About Wolfowitz, Van Tuyl says: ‘He’s a Mills Brother. “Paper Doll.” ‘ He began to recite from the song: ‘ “I’d rather have a paper doll to call my own than have a fickle-minded real live girl.” ‘ A meaningful look. ‘Reality can be complicated. Real life can be sticky. On the other hand, two-dimensional representations of reality never change. They never betray you. Commitment to beliefs, whatever those beliefs may be, is probably common among Mills Brothers.’ ”

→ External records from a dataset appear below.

(* ===== verification/RocksDb.v ===== *)
(** The RocksDB back end ([storage/rocksdb/src]): the repositories and queries of
    blocks, transactions, receipts and payloads, the node database of the state
    trie and of the storage tries, the state and its queries at a height.

    RocksDB is third-party code: [RocksDb] is the interface of an open database
    and [RocksDbLaws] what it documents.  A read may fail; a write is atomic and
    fails without effect. *)
From S2P Require Import Prelude Primitives MoveTypes Errors Envelope EvMap.
From S2P Require Import Transactions Fees Receipts Payloads Blocks Application Chain.
From S2P Require Import MoveVm EthToken ToyVm Nonces Events TagValidation Execution.
From S2P Require Import Storage StateTree EvmState StateQueries Columns.
Import Addresses.

Local Open Scope Z_scope.

Class RocksDb := {
  Db : Type;
  DbError : Type;
  has_column : Db → string → bool;
  db_get : Db → string → bytes → result DbError (option bytes);
  db_write : Db → Writes → result DbError Db;
  (** [iterator_cf(.., IteratorMode::End).next()] *)
  db_last : Db → string → result DbError (option (bytes * bytes));
  (** What is on disk. *)
  contents : Db → Columns;
}.

Class RocksDbLaws `{RocksDb} : Prop := {
  db_get_ok db c k v : db_get db c k = Ok v → v = contents db c !! k;
  db_write_ok db ws db' : db_write db ws = Ok db' →
    (∀ c, contents db' c = put_all ws (contents db) c) ∧ ∀ c, has_column db' c = has_column db c;
  db_last_ok db c e : db_last db c = Ok e → greatest (contents db c) e;
}.

Section RocksDb.
Context `{RocksDb, ErrorTypes, !TxLibrary, EnvelopeLibrary, HeaderLibrary}.
Context `{!Json ExtendedBlock, !Json ExtendedTransaction, !Json ExtendedReceipt}.

(** [cf_handle(..).expect(..)] *)
Definition cf (db : Db) (c : string) : exec string :=
  assert_or_panic (has_column db c);; Done c.

(** Source: storage/rocksdb/src/generic.rs 44-48 [ToValue::to_value] *)
Definition to_value {A} `{!Json A} (a : A) : exec bytes := expect (to_json a).

(** Source: storage/rocksdb/src/generic.rs 50-55 [FromValue::from_value] *)
Definition from_value {A} `{!Json A} (slice : bytes) : exec A := expect (from_json slice).

(** [B256::new(slice.try_into().unwrap())] *)
Definition b256_from (slice : bytes) : exec B256 :=
  if decide (length slice = 32%nat) then Done slice else Panic.

(** ** Blocks *)

(** Source: storage/rocksdb/src/block.rs 24-35 [RocksDbBlockRepository::add] *)
Definition block_add (db : Db) (b : ExtendedBlock) : exec (result DbError Db) :=
  block_cf ← cf db "block";
  value ← to_value b;
  height_cf ← cf db "height";
  Done (db_write db [(block_cf, (hash b, value)); (height_cf, (u64_key (number b), hash b))]).

(** Source: storage/rocksdb/src/block.rs 37-41 [RocksDbBlockRepository::by_hash] *)
Definition block_repo_by_hash (db : Db) (h : B256) : exec (result DbError (option ExtendedBlock)) :=
  block_cf ← cf db "block";
  found ←? Done (db_get db block_cf h);
  match found with
  | None => Done (Ok None)
  | Some bytes => b ← from_value bytes; Done (Ok (Some b))
  end.

(** Source: storage/rocksdb/src/block.rs 43-51 [RocksDbBlockRepository::latest] *)
Definition block_repo_latest (db : Db) : exec (result DbError (option ExtendedBlock)) :=
  height_cf ← cf db "height";
  last ←? Done (db_last db height_cf);
  match last with
  | None => Done (Ok None)
  | Some (_, h) => h ← b256_from h; block_repo_by_hash db h
  end.

(** The transactions of a list of hashes, in order; those not stored are left
    out.
    Source: storage/rocksdb/src/block.rs 75-83 [RocksDbBlockQueries::by_hash] *)
Fixpoint get_transactions (db : Db) (tx_cf : string) (keys : list B256)
    : exec (result DbError (list ExtendedTransaction)) :=
  match keys with
  | [] => Done (Ok [])
  | key :: keys =>
    found ←? Done (db_get db tx_cf key);
    match found with
    | None => get_transactions db tx_cf keys
    | Some bytes =>
      tx ← from_value bytes;
      rest ←? get_transactions db tx_cf keys;
      Done (Ok (tx :: rest))
    end
  end.

(** Source: storage/rocksdb/src/block.rs 61-90 [RocksDbBlockQueries::by_hash] *)
Definition block_by_hash (db : Db) (h : B256) (include_transactions : bool)
    : exec (result DbError (option BlockResponse)) :=
  block_cf ← cf db "block";
  found ←? Done (db_get db block_cf h);
  match found with
  | None => Done (Ok None)
  | Some bytes =>
    b ← from_value bytes;
    if include_transactions then
      tx_cf ← cf db "transaction";
      transactions ←? get_transactions db tx_cf (transaction_hashes b);
      response ← from_block_with_transactions b transactions;
      Done (Ok (Some response))
    else Done (Ok (Some (from_block_with_transaction_hashes b)))
  end.

(** Source: storage/rocksdb/src/block.rs 92-102 [RocksDbBlockQueries::by_height] *)
Definition block_by_height (db : Db) (height : Z) (include_transactions : bool)
    : exec (result DbError (option BlockResponse)) :=
  height_cf ← cf db "height";
  found ←? Done (db_get db height_cf (u64_key height));
  match found with
  | None => Done (Ok None)
  | Some h => h ← b256_from h; block_by_hash db h include_transactions
  end.

(** Source: storage/rocksdb/src/block.rs 104-110 [RocksDbBlockQueries::latest] *)
Definition latest_height (db : Db) : exec (result DbError (option Z)) :=
  height_cf ← cf db "height";
  last ←? Done (db_last db height_cf);
  match last with
  | None => Done (Ok None)
  | Some (height, _) => height ← u64_from_key height; Done (Ok (Some height))
  end.

(** ** Transactions *)

Definition json_writes {A} `{!Json A} (c : string) (key : A → bytes) (l : list A)
    : exec Writes :=
  exec_map (λ a, value ← to_value a; Done (c, (key a, value))) l.

(** Source: storage/rocksdb/src/transaction.rs 19-33 [RocksDbTransactionRepository::extend] *)
Definition transaction_extend (db : Db) (transactions : list ExtendedTransaction)
    : exec (result DbError Db) :=
  tx_cf ← cf db "transaction";
  batch ← json_writes tx_cf et_hash transactions;
  Done (db_write db batch).

(** Source: storage/rocksdb/src/transaction.rs 43-53 [RocksDbTransactionQueries::by_hash] *)
Definition transaction_by_hash (db : Db) (h : B256)
    : exec (result DbError (option TransactionResponse)) :=
  tx_cf ← cf db "transaction";
  found ←? Done (db_get db tx_cf h);
  match found with
  | None => Done (Ok None)
  | Some bytes => tx ← from_value bytes; response ← to_response tx; Done (Ok (Some response))
  end.

(** ** Receipts *)

(** Source: storage/rocksdb/src/receipt.rs 19-23 [RocksDbReceiptRepository::contains] *)
Definition receipt_contains (db : Db) (transaction_hash : B256) : exec (result DbError bool) :=
  rx_cf ← cf db "receipt";
  found ←? Done (db_get db rx_cf transaction_hash);
  Done (Ok (bool_decide (is_Some found))).

(** Source: storage/rocksdb/src/receipt.rs 25-39 [RocksDbReceiptRepository::extend] *)
Definition receipt_extend (db : Db) (receipts : list ExtendedReceipt) : exec (result DbError Db) :=
  rx_cf ← cf db "receipt";
  batch ← json_writes rx_cf Receipts.transaction_hash receipts;
  Done (db_write db batch).

(** Source: storage/rocksdb/src/receipt.rs 49-59 [RocksDbReceiptQueries::by_transaction_hash] *)
Definition receipt_by_transaction_hash (db : Db) (transaction_hash : B256)
    : exec (result DbError (option TransactionReceipt)) :=
  rx_cf ← cf db "receipt";
  found ←? Done (db_get db rx_cf transaction_hash);
  match found with
  | None => Done (Ok None)
  | Some bytes =>
    rx ← from_value bytes; response ← to_rpc_receipt rx; Done (Ok (Some response))
  end.

(** ** Payloads *)

(** Source: storage/rocksdb/src/payload.rs 34-36 [RocksDbPayloadQueries::add_block_hash] *)
Definition add_block_hash (db : Db) (id : PayloadId) (block_hash : B256) : exec (result DbError Db) :=
  payload_cf ← cf db "payload";
  Done (db_write db [(payload_cf, (u64_key id, block_hash))]).
(* ===== verification/RocksState.v ===== *)
(** The state on RocksDB ([storage/rocksdb/src/trie.rs], [state.rs],
    [evm_storage_trie.rs], [evm.rs]): the node database of the state trie with its
    root, the state and its queries at a height, and the storage tries of the
    accounts, which share a column under keys prefixed by the account's address. *)
From S2P Require Import Prelude Primitives MoveTypes Errors Envelope EvMap.
From S2P Require Import Transactions Fees BaseFee Receipts Payloads Blocks Application Chain.
From S2P Require Import MoveVm EthToken ToyVm Nonces Events TagValidation Execution.
From S2P Require Import Storage StateTree EvmState StateQueries World Columns RocksDb.
Import Addresses.

Local Open Scope Z_scope.

(** Tries read their nodes as they need them.  [open_reads] is what the reads of
    opening a trie on a column see, [walk_reads] whether the reads of a later
    operation on it all succeed. *)
Class TrieReads `{RocksDb} := {
  open_reads : Db → string → result DbError Nodes;
  walk_reads : Db → string → result DbError ();
}.
Class TrieReadsLaws `{TrieReads} : Prop :=
  open_reads_ok db c nodes : open_reads db c = Ok nodes → nodes = contents db c.

(** The trie library's errors a database can cause. *)
Inductive TrieError `{RocksDb} := TrieDb (e : DbError) | InvalidStateRoot (root : B256).

Section RocksState.
Context `{RocksDb, !TrieReads, StateReading, EthTrie, EvMap}.

(** ** The node database of the state trie *)

(** Source: storage/rocksdb/src/trie.rs 10-10 [ROOT_KEY] *)
Definition ROOT_KEY : bytes := string_bytes "trie_root".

If you’re a true child of the popstrology era, you probably need to track down the book to look up your sign (sadly, the old Popstrology.com site appears to have turned into a Vietnamese-language betting page)
If you weren’t born in the magic years, you have to look up your own Number One. Here’s a good place to do it: the Wikipedia’s “Years in Music.” In my year, Elvis had his first recording session and Bill Haley released “Rock Around the Clock.” But those were just the faintest glimmers of the rock-and-roll dawn. The Number One song when I was born, it turns out, was “Make Love to Me,” by Jo Stafford.
Hmmm. I’ll have to find that somewhere.